Gothaer Magazin: Stimmt, Sie halten ja auch Motivationsvorträge …

Joey Kelly Nein, ich verstehe das nicht als Motivationsvortrag. Ich erzähle einfach, wie ich die mir gesteckten Ziele erreiche. Wenn die Leute daraus etwas für sich ziehen können, dann freue ich mich. "No Limits" ist das Leitmotto. Da denken dann viele, dass es nur um Sport geht. Aber das stimmt nicht. Der Sport ist nur ein Teil davon, aber ein großer Part ist auch die Kelly Family. Ich zeige den Leuten den Kampf, den Glauben und das Teamwork der frühen Kelly Family. Wir haben ja 17 Jahre auf der Straße gearbeitet und als Straßenmusiker gespielt, die Bühne und Technik selbst aufgebaut und nach dem Gig unsere Platten verkauft.
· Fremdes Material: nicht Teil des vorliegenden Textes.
(** The lists the state item of a task may be on, and those of its event item. *)
Definition state_list (k : kernel) (t : Z) (l : klist) : Prop :=
  match l with
  | ReadyTasks p => p = priority k t /\ p <= uxTopReadyPriority k
  | DelayedTaskList1 | DelayedTaskList2 | SuspendedTaskList | TasksWaitingTermination => True
  | PendingReadyList | EventList _ => False
  end.
Definition event_list (l : klist) : Prop :=
  match l with PendingReadyList | EventList _ => True | _ => False end.
(** A task that waits: for a time, or without limit. *)
Definition blocked (k : kernel) (t : Z) : Prop :=
  match container k (StateItem t) with
  | Some (DelayedTaskList1 | DelayedTaskList2 | SuspendedTaskList) => True
  | _ => False
  end.
Definition ready (k : kernel) (t : Z) : Prop := container k (StateItem t) = Some (ReadyTasks (priority k t)).
Definition value_order (k : kernel) (i j : kitem) : Prop := item_value k i <= item_value k j.

(** [now] is the time up to which the delayed tasks have been woken, the tick count
    but for the time the tick is being processed; [ex] is a task whose event item
    may be on a list although the task is not blocked, while it is being moved. *)
Record wf (ex : option Z) (now : Z) (k : kernel) : Prop := {
  wf_store : store_ok (kst k);
  wf_lists : pxDelayedTaskList k = DelayedTaskList1 /\ pxOverflowDelayedTaskList k = DelayedTaskList2 \/
             pxDelayedTaskList k = DelayedTaskList2 /\ pxOverflowDelayedTaskList k = DelayedTaskList1;
  wf_state t l : container k (StateItem t) = Some l -> state_list k t l;
  wf_event t l : container k (EventItem t) = Some l -> event_list l /\ (Some t <> ex -> blocked k t);
  wf_top : 0 <= uxTopReadyPriority k < configMAX_PRIORITIES;
  wf_priority t : 0 <= priority k t < configMAX_PRIORITIES;
  wf_tick : is_u 32 (xTickCount k);
  wf_sorted l : l = pxDelayedTaskList k \/ l = pxOverflowDelayedTaskList k ->
    StronglySorted (value_order k) (tasks_on k l);
  wf_due t : container k (StateItem t) = Some (pxDelayedTaskList k) ->
    now < item_value k (StateItem t) < 2 ^ 32 /\ xNextTaskUnblockTime k <= item_value k (StateItem t);
  wf_overflow t : container k (StateItem t) = Some (pxOverflowDelayedTaskList k) ->
    0 <= item_value k (StateItem t) < xTickCount k;
}.

(** ** Reading the kernel after a list operation *)

Lemma tasks_on_iff ex now k i l : wf ex now k -> container k i = Some l <-> i ∈ tasks_on k l.
Proof. intros W. apply (so_on _ (wf_store _ _ _ W)). Qed.

Lemma remove_item_ok k i l :
  store_ok (kst k) -> container k i = Some l ->
  exists st', listREMOVE_ITEM k i = Ok (k <| kst := st' |>) /\ removed (kst k) i st'.
Proof.
  intros Hs Hc. destruct (seq_remove_removed (kst k) i l Hs Hc) as (st' & n & E & R).
  exists st'. unfold listREMOVE_ITEM. by rewrite E.
Qed.

(** A delayed list holds the state items of tasks. *)
Lemma delayed_list_cases ex now k l :
  wf ex now k -> l = pxDelayedTaskList k \/ l = pxOverflowDelayedTaskList k -> l = DelayedTaskList1 \/ l = DelayedTaskList2.
Proof. intros W [->| ->]; destruct (wf_lists _ _ _ W) as [[E1 E2]|[E1 E2]]; rewrite ?E1, ?E2; auto. Qed.
Lemma delayed_state ex now k l i :
  wf ex now k -> l = pxDelayedTaskList k \/ l = pxOverflowDelayedTaskList k -> i ∈ tasks_on k l ->
  i = StateItem (owner i) /\ container k (StateItem (owner i)) = Some l.
Proof.
  intros W Hl Hi%(tasks_on_iff _ _ _ _ _ W). destruct i as [t|t]; [done|].
  apply (wf_event _ _ _ W) in Hi as [He _]. by destruct (delayed_list_cases _ _ _ _ W Hl) as [-> | ->].
Qed.

Lemma wf_weaken ex now k : wf None now k -> wf ex now k.
Proof. intros [? ? ? He ? ? ? ? ? ?]. split; [done..| |done|done|done|done|done|done]. intros t l H. naive_solver. Qed.
Lemma wf_strengthen t now k : wf (Some t) now k -> container k (EventItem t) = None \/ blocked k t -> wf None now k.
Proof.
  intros [? ? ? He ? ? ? ? ? ?] Ht. split; [done..| |done|done|done|done|done|done].
  intros s l Hs. destruct (He s l Hs) as [H1 H2]. split; [done|]. intros _.
  destruct (decide (s = t)) as [->|Hne]; [|apply H2; congruence]. destruct Ht as [Ht|]; [congruence|done].
Qed.

Lemma value_order_same k k' xs :
  (forall j, item_value k' j = item_value k j) -> StronglySorted (value_order k) xs -> StronglySorted (value_order k') xs.
Proof.
  intros Hv. induction 1 as [|x xs Hs IH Hx]; constructor; [done|].
  eapply Forall_impl; [exact Hx|]. intros y. unfold value_order. by rewrite !Hv.
Qed.

(** ** Taking an item off its list *)

Lemma wf_remove ex now k i st' :
  wf ex now k -> removed (kst k) i st' -> (forall t, i = StateItem t -> ex = Some t \/ container k (EventItem t) = None) ->
  wf ex now (k <| kst := st' |>).
Proof.
  intros W R Hx. pose proof (rm_container _ _ _ R) as Rc. pose proof (rm_value _ _ _ R) as Rv.
  assert (forall j l, container (k <| kst := st' |>) j = Some l -> i <> j /\ container k j = Some l) as Hc.
  { intros j l. unfold container. rsimpl. rewrite Rc. by destruct (decide (i = j)). }
  assert (forall j, item_value (k <| kst := st' |>) j = item_value k j) as Hv by apply Rv.
  destruct W as [H1 H2 H3 H4 H5 H6 H7 H8 H9 H10]. split; [apply R|exact H2| | |exact H5|exact H6|exact H7| | |].
  - intros t l [_ Hl]%Hc. exact (H3 t l Hl).
  - intros t l [Hne Hl]%Hc. destruct (H4 t l Hl) as [He Hb]. split; [done|]. intros Ht. specialize (Hb Ht).
    unfold blocked, container in *. rsimpl. rewrite Rc. destruct (decide (i = StateItem t)) as [E|]; [|done].
    destruct (Hx t E); congruence.
  - intros l Hl. apply (value_order_same k); [done|]. unfold tasks_on. rsimpl. rewrite (rm_on _ _ _ R).
    apply del_sorted, (H8 l Hl).
  - intros t [_ Ht]%Hc. rewrite Hv. apply (H9 t Ht).
  - intros t [_ Ht]%Hc. rewrite Hv. apply (H10 t Ht).
Qed.
Lemma resume_all_ok k c :
  wf None (xTickCount k) k -> pxCurrentTCB k = Some c -> uxSchedulerSuspended k = 1 -> 0 < uxCurrentNumberOfTasks k ->
  0 <= xPendedTicks k ->
  exists k' b, xTaskResumeAll k = Ok (k', b) /\ wf None (xTickCount k') k' /\ later k k' /\ uxSchedulerSuspended k' = 0 /\
    (forall t, pending k' t = false) /\ xTickCount k' = u32 (xTickCount k + xPendedTicks k) /\ xPendedTicks k' = 0 /\
    (b = true -> xPendSV k' = true) /\ (covered k -> xPendSV k' = true \/ settled k').
Proof.
  intros W Hc Hs Hn Hpt. unfold xTaskResumeAll. rewrite Hs. cbn [negb Z.eqb assert res_bind]. rsimpl.
  change (u32 (1 - 1)) with 0. cbn [Z.eqb andb]. rewrite (proj2 (Z.ltb_lt 0 _) Hn).
  set (k0 := k <| uxSchedulerSuspended := 0 |>).
  change (tasks_on k PendingReadyList) with (tasks_on k0 PendingReadyList).
  destruct (release_pending_ok k0 c) as (k1 & m & -> & W1 & L1 & P1 & T1 & S1 & D1 & C1); [by apply wf_suspended|done|].
  cbn [res_bind]. set (k2 := if m then prvResetNextTaskUnblockTime k1 else k1).
  assert (frame k1 k2 /\ kst k2 = kst k1) as [F2 K2] by (unfold k2; destruct m; [apply reset_next_frame|split; [apply frame_refl|done]]).
  assert (wf None (xTickCount k0) k2) as W2 by (unfold k2; destruct m; [by apply reset_next_wf|done]).
  assert (later k1 k2) as L2 by (apply (later_woken (fun _ => false)), woken_none; done).
  assert (covered k1 -> covered k2) as C2.
  { unfold covered, settled, ready, container. rewrite (fr_yield _ _ F2), (fr_pendsv _ _ F2), (fr_current _ _ F2), K2.
    by setoid_rewrite (frame_priority _ _ _ F2). }
  clearbody k2. rewrite (fr_pended _ _ F2), D1. change (xPendedTicks k0) with (xPendedTicks k).
  assert (xTickCount k2 = xTickCount k) as T2 by (by rewrite (fr_tick _ _ F2), T1).
  assert (exists k3, (if 0 <? xPendedTicks k then let! k := unwind_ticks (Z.to_nat (xPendedTicks k)) k2 in Ok (k <| xPendedTicks := 0 |>) else Ok k2)
    = Ok k3 /\ later k2 k3 /\ wf None (xTickCount k3) k3 /\ uxSchedulerSuspended k3 = 0 /\
      xTickCount k3 = u32 (xTickCount k + xPendedTicks k) /\ xPendedTicks k3 = 0 /\ (covered k2 -> covered k3)) as
    (k3 & -> & L3 & W3 & S3 & T3 & D3 & C3).
  { destruct (Z.ltb_spec 0 (xPendedTicks k)).
    - destruct (unwind_ticks_ok (Z.to_nat (xPendedTicks k)) k2 c) as (k3 & -> & L3 & W3 & S3 & T3 & C3);
        [by rewrite T2|by rewrite (lt_current _ _ L2), (lt_current _ _ L1)|by rewrite (fr_suspended _ _ F2), S1|].
      eexists. split; [done|]. split_and!; [|by apply wf_pended|done| |done|done].
      + eapply later_trans; [exact L3|]. by apply later_same.
      + rsimpl. by rewrite T3, T2, Z2Nat.id by lia.
    - exists k2. split_and!; [done|apply later_refl|by rewrite T2|by rewrite (fr_suspended _ _ F2), S1| | |done].
      + replace (xPendedTicks k) with 0 by lia. rewrite Z.add_0_r, T2. symmetry. apply (u_small 32), (wf_tick _ _ _ W).
      + rewrite (fr_pended _ _ F2), D1. cbn. lia. }
  cbn [res_bind]. assert (later k k3) as L.
  { eapply later_trans; [|eapply later_trans; [exact L1|by eapply later_trans]]. by apply later_same. }
  pose proof (later_pending _ _ (later_trans _ _ _ L2 L3) P1) as P3.
  destruct (xYieldPending k3) eqn:Ey; eexists _, _; (split; [done|]).
  - split_and!; try done; [by apply wf_pendsv| |by left]. eapply later_trans; [exact L|]. by apply later_same.
  - split_and!; try done. intros Hcov. destruct (C3 (C2 (C1 Hcov))) as [?|[?|?]]; [by left|congruence|by right].
Qed.
End strictness.
(* ===== verification/RtosDelay.v ===== *)
(** * Delays end on time

    A task that delays itself for [n] ticks is blocked until [n] ticks have passed,
    those that arrive while the kernel holds its scheduler included, and is ready
    from then on; the time-outs of the blocking calls, across the wrap of the tick
    count. *)

From S2P Require Import Prelude Words RtosList RtosSeq RtosSched RtosSchedInv RtosTick RtosSchedProps RtosRun RtosBoot.
From stdpp Require Import list.
#[local] Open Scope Z_scope.

Module RtosDelay.
Export RtosBoot.
#[local] Instance any_priority : Strict := False.

(** ** The time a task has to wait *)

(** The task [t] is on a delayed list, to be woken in [d] ticks; a wake time beyond
    the wrap of the tick count is on the overflow list. *)
Definition waiting (k : kernel) (t d : Z) : Prop :=
  container k (StateItem t) = Some (pxDelayedTaskList k) /\ item_value k (StateItem t) = xTickCount k + d \/
  container k (StateItem t) = Some (pxOverflowDelayedTaskList k) /\ item_value k (StateItem t) + 2 ^ 32 = xTickCount k + d.
(** [t] waits for no event and becomes ready in [d] ticks, or is ready. *)
Definition due_in (k : kernel) (t d : Z) : Prop :=
  0 < d /\ container k (EventItem t) = None /\ waiting k t d \/ d <= 0 /\ ready k t.

(** What the kernel knows about [t] and the time does not change. *)
Record untouched (k k' : kernel) (t : Z) : Prop := {
  un_state : container k' (StateItem t) = container k (StateItem t);
  un_event : container k' (EventItem t) = container k (EventItem t);
  un_value : item_value k' (StateItem t) = item_value k (StateItem t);
  un_delayed : pxDelayedTaskList k' = pxDelayedTaskList k;
  un_overflow : pxOverflowDelayedTaskList k' = pxOverflowDelayedTaskList k;
  un_tick : xTickCount k' = xTickCount k;
  un_priority : priority k' t = priority k t;
}.
Lemma untouched_refl k t : untouched k k t.
Proof. by split. Qed.
Lemma untouched_trans k1 k2 k3 t : untouched k1 k2 t -> untouched k2 k3 t -> untouched k1 k3 t.
Proof. intros [] []. split; congruence. Qed.
Lemma untouched_due k k' t d : untouched k k' t -> due_in k t d -> due_in k' t d.
Proof. intros []. unfold due_in, waiting, ready. by rewrite un_state0, un_event0, un_value0, un_delayed0, un_overflow0, un_tick0, un_priority0. Qed.
Lemma untouched_moved k k' t u s e : moved k k' u s e -> u <> t -> untouched k k' t.
Proof.
  intros M Hne. pose proof (frame_priority _ _ t (mv_frame _ _ _ _ _ M)) as Hp. destruct M as [[] S E V].
  split; try done; [by rewrite S, decide_False|by rewrite E, decide_False].
Qed.
Lemma untouched_kst k k' t : frame k k' -> kst k' = kst k -> untouched k k' t.
Proof. intros F K. pose proof (frame_priority _ _ t F). destruct F. split; try done; unfold container, item_value; by rewrite K. Qed.
Lemma untouched_held k k' t :
  held k k' -> container k (EventItem t) = None -> container k (StateItem t) <> Some SuspendedTaskList -> untouched k k' t.
Proof.
  intros H He Hs. pose proof (held_priority _ _ t H). destruct H. split; try done. rewrite He. by apply hd_event_free0.
Qed.
#[export] Hint Resolve untouched_refl : kern.

(** A task with a due time is on no event list and not suspended. *)
Lemma due_free now k t d :
  wf None now k -> due_in k t d -> container k (EventItem t) = None /\ container k (StateItem t) <> Some SuspendedTaskList.
Proof.
  intros W [(_ & He & Hw)|(_ & Hr)].
  - split; [done|]. destruct (wf_lists _ _ _ W) as [[Ed Eo]|[Ed Eo]], Hw as [[Hc _]|[Hc _]]; rewrite Hc; congruence.
  - split; [by apply (ready_no_event _ _ _ W)|]. unfold ready in Hr. congruence.
Qed.

(** ** A tick brings the wake-up one tick closer *)

Lemma woken_due p k k' t d :
  woken p k k' -> (p t = true -> d <= 0) -> (p t = false -> due_in k t d) -> due_in k' t d.
Proof.
  intros K Ht Hf. pose proof (frame_priority _ _ t (wk_frame _ _ _ K)) as Hp. destruct (p t) eqn:E.
  - right. split; [auto|]. unfold ready. by rewrite (wk_state _ _ _ K), E, Hp.
  - apply (untouched_due k); [|auto]. destruct K as [[] S Ev V]. split; try done; [by rewrite S, E|by rewrite Ev, E].
Qed.

Lemma rolled_cases k :
  wf None (xTickCount k) k ->
  (xTickCount k = 2 ^ 32 - 1 /\ xTickCount (rolled k) = 0 /\ pxDelayedTaskList (rolled k) = pxOverflowDelayedTaskList k /\
   pxOverflowDelayedTaskList (rolled k) = pxDelayedTaskList k) \/
  (xTickCount k < 2 ^ 32 - 1 /\ xTickCount (rolled k) = xTickCount k + 1 /\ pxDelayedTaskList (rolled k) = pxDelayedTaskList k /\
   pxOverflowDelayedTaskList (rolled k) = pxOverflowDelayedTaskList k).
Proof.
  intros W. destruct (wf_tick _ _ _ W) as [H0 _]. unfold rolled. cbv zeta. rsimpl.
  destruct (u32_succ_cases _ (wf_tick _ _ _ W)) as [[E ->]|[E ->]]; [by left|right].
  by rewrite (proj2 (Z.eqb_neq (xTickCount k + 1) 0)) by lia.
Qed.

Lemma rolled_due k t d :
  wf None (xTickCount k) k -> due_in k t d ->
  (due_now k t = true -> d - 1 <= 0) /\ (due_now k t = false -> due_in (rolled k) t (d - 1)).
Proof.
  intros W Hd. destruct (rolled_same k) as (Rk & Rt & _). unfold due_in, waiting, ready, due_now, due, container, item_value, priority, tcb in *.
  rewrite Rk, Rt. fold (container k (StateItem t)) (container k (EventItem t)) (item_value k (StateItem t)) in *.
  destruct (wf_lists _ _ _ W) as [[Ed Eo]|[Ed Eo]], (rolled_cases k W) as [(E & -> & -> & ->)|(E & -> & -> & ->)],
    Hd as [(Hd & He & [[Hc Hv]|[Hc Hv]])|[Hd Hr]].
  all: try (rewrite Hr; split; [lia|]; intros _; right; split; [lia|done]).
  all: try (pose proof (wf_due _ _ _ W t Hc)); try (pose proof (wf_overflow _ _ _ W t Hc)).
  all: rewrite Hc, Ed, Eo in *; case_bool_decide; try congruence; cbn [andb]; (split; [try lia; intros ?%Z.leb_le; lia|]).
  all: intros Hx; left; try (apply Z.leb_gt in Hx); (split; [lia|split; [done|]]).
  all: first [left; split; [congruence|lia]|right; split; [congruence|lia]].
Qed.

Lemma tick_due k c k' sw t d :
  wf None (xTickCount k) k -> pxCurrentTCB k = Some c -> uxSchedulerSuspended k = 0 ->
  xTaskIncrementTick k = Ok (k', sw) -> due_in k t d -> due_in k' t (d - 1).
Proof.
  intros W Hc Hs E Hd. destruct (tick_ok k c W Hc Hs) as (k1 & sw1 & E1 & _ & K & _). rewrite E in E1. injection E1 as <- <-.
  destruct (rolled_due k t d W Hd). by eapply woken_due.
Qed.

Lemma unwind_due n k c k' t d :
  wf None (xTickCount k) k -> pxCurrentTCB k = Some c -> uxSchedulerSuspended k = 0 ->
  unwind_ticks n k = Ok k' -> due_in k t d -> due_in k' t (d - Z.of_nat n).
Proof.
  revert k d. induction n as [|n IH]; intros k d W Hc Hs; cbn [unwind_ticks]; [by intros [= <-]; rewrite Z.sub_0_r|].
  destruct (xTaskIncrementTick k) as [[k1 sw]|] eqn:E; [|done]. cbn [res_bind]. intros E2 Hd.
  destruct (tick_later k c k1 sw W Hc Hs E) as (L & W1 & S1 & _). pose proof (tick_due k c k1 sw t d W Hc Hs E Hd) as Hd1.
  replace (d - Z.of_nat (S n)) with (d - 1 - Z.of_nat n) by lia. rewrite <- (lt_current _ _ L) in Hc.
  refine (IH _ (d - 1) _ _ _ E2 _); destruct sw; try done; by apply wf_yield_pending.
Qed.

(** Resuming the scheduler makes up for the ticks it held back. *)
Lemma resume_due k c k' b t d :
  wf None (xTickCount k) k -> pxCurrentTCB k = Some c -> uxSchedulerSuspended k = 1 -> 0 < uxCurrentNumberOfTasks k ->
  0 <= xPendedTicks k -> xTaskResumeAll k = Ok (k', b) -> due_in k t d -> due_in k' t (d - xPendedTicks k).
Proof.
  intros W Hc Hs Hn Hp. unfold xTaskResumeAll. rewrite Hs. cbn [negb Z.eqb assert res_bind]. rsimpl.
  change (u32 (1 - 1)) with 0. cbn [Z.eqb andb]. rewrite (proj2 (Z.ltb_lt 0 _) Hn).
  set (k0 := k <| uxSchedulerSuspended := 0 |>). change (tasks_on k PendingReadyList) with (tasks_on k0 PendingReadyList).
  assert (wf None (xTickCount k) k0) as W0 by (by apply wf_suspended).
  destruct (move_pending_ok (S (length (tasks_on k0 PendingReadyList))) _ k0 c false W0 Hc) as (k1 & m & y & -> & W1 & K & _); [lia|].
  cbn [res_bind]. set (k2 := if m then _ else k1). intros E Hd. destruct (due_free _ _ _ _ W Hd) as [He _].
  assert (wf None (xTickCount k) k2 /\ frame k1 k2 /\ kst k2 = kst k1) as (W2 & F2 & K2).
  { unfold k2. destruct m; [|auto using frame_refl]. split; [by apply reset_next_wf|apply reset_next_frame]. }
  assert (due_in k2 t d) as Hd2.
  { apply (untouched_due k1); [by apply untouched_kst|]. apply (woken_due _ _ _ _ _ K); [|done].
    intros Hx. unfold pending in Hx. apply bool_decide_eq_true in Hx. change (container k (EventItem t) = Some PendingReadyList) in Hx. congruence. }
  pose proof (frame_trans _ _ _ (wk_frame _ _ _ K) F2) as F. clearbody k2. destruct F.
  rewrite fr_pended0 in E. change (xPendedTicks (k0 <| xYieldPending := y |>)) with (xPendedTicks k) in E.
  assert (forall k3, (if xYieldPending k3 then Ok (portYIELD k3, true) else Ok (k3, false)) = Ok (k', b) ->
    due_in k3 t (d - xPendedTicks k) -> due_in k' t (d - xPendedTicks k)) as Hend.
  { intros k3 E3. destruct (xYieldPending k3); injection E3 as <- <-; [|done]. by apply untouched_due. }
  destruct (Z.ltb_spec 0 (xPendedTicks k)).
  - destruct (unwind_ticks _ k2) as [k3|] eqn:E3; [|done]. cbn [res_bind] in E. apply (Hend _ E).
    apply (untouched_due k3); [by split|]. rewrite <- (Z2Nat.id (xPendedTicks k)) at 1 by done.
    apply (unwind_due _ k2 c); try done; [by rewrite fr_tick0|by rewrite fr_current0].
  - cbn [res_bind] in E. apply (Hend _ E). by replace (d - xPendedTicks k) with d by lia.
Qed.

(** ** Interrupts *)

Lemma switch_untouched k k' t : uxSchedulerSuspended k = 0 -> vTaskSwitchContext k = Ok k' -> untouched k k' t /\ uxSchedulerSuspended k' = 0.
Proof.
  intros Hs. unfold vTaskSwitchContext. rewrite Hs. cbn [Z.eqb negb]. unfold taskSELECT_HIGHEST_PRIORITY_TASK. rsimpl.
  destruct (highest_ready _ _) as [p|]; [|done]. cbn [res_bind]. destruct (seq_next (kst k) (ReadyTasks p)) as [[i st']|] eqn:E; [|done].
  destruct (seq_next_same _ _ _ _ E) as (_ & _ & Hit & _). intros [= <-]. split; [|done].
  split; try done; unfold container, item_value; rsimpl; by rewrite Hit.
Qed.

Lemma signal_untouched idle k e k' t :
  inv idle k -> uxSchedulerSuspended k = 0 -> container k (EventItem t) = None ->
  run_interrupt k (Signal e) = Ok k' -> untouched k k' t /\ uxSchedulerSuspended k' = 0.
Proof.
  intros I Hs He. pose proof (inv_wf _ _ I) as W. cbn [run_interrupt].
  destruct (listLIST_IS_EMPTY k (EventList e)) eqn:El; [by intros [= <-]; auto with kern|].
  destruct (event_head _ _ _ W El) as (u & l & Hh & Hu & Hst & _).
  destruct (event_wake_ok _ k u l _ W Hst Hu) as (k1 & k2 & E1 & E2 & M1 & _ & _ & M).
  unfold xTaskRemoveFromEventList, yield_if. rewrite Hh, E1. cbn [res_bind]. rewrite (fr_suspended _ _ (mv_frame _ _ _ _ _ M1)), Hs.
  cbn [Z.eqb]. rewrite E2. cbn [res_bind]. set (k3 := prvAddTaskToReadyList k2 u) in *. clearbody k3.
  assert (untouched k k3 t) as Hk by (apply (untouched_moved _ _ _ _ _ _ M); congruence).
  pose proof (fr_suspended _ _ (mv_frame _ _ _ _ _ M)) as S3. destruct (current k3) as [c|]; [|done]. cbn [res_bind].
  destruct (_ <? _); cbn [res_bind]; intros [= <-]; (split; [|cbn; congruence]); [|done].
  eapply untouched_trans; [exact Hk|by split].
Qed.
Das war wirklich "No Limits", unser ganz eigener Weg. Erst dann kommen der Sport, die Raab-Shows und alles andere.

Gothaer Magazin: Klingt jetzt doch wieder nach Motivationsvortrag.

Joey Kelly Diese Vorträge sind genau das, was ich machen will. Ich muss nicht bangen, ob irgendwelche Leute meine Karten kaufen oder die Fans die neueste Platte gut finden. Ich mache mein Ding. Immer auf eigene Rechnung, so wie es mir gefällt. Wenn man das so macht, dann kommen auch immer die Gelegenheiten. Ich mag diese ganzen Abhängigkeiten nicht. Ich will frei sein – so einfach ist das. Und das bedeutet für mich eben nicht nur, mein Geld aus der Zeit mit der Kelly Family zu verprassen und aus Langeweile irgendwelche Berge hochzuklettern. In meinen Vorträgen zeige ich, dass man für diese Freiheit auch einiges tun muss. Wenn man hart arbeitet und eine Sache mit Leidenschaft betreibt, dann stellt sich auch irgendwann der Erfolg ein.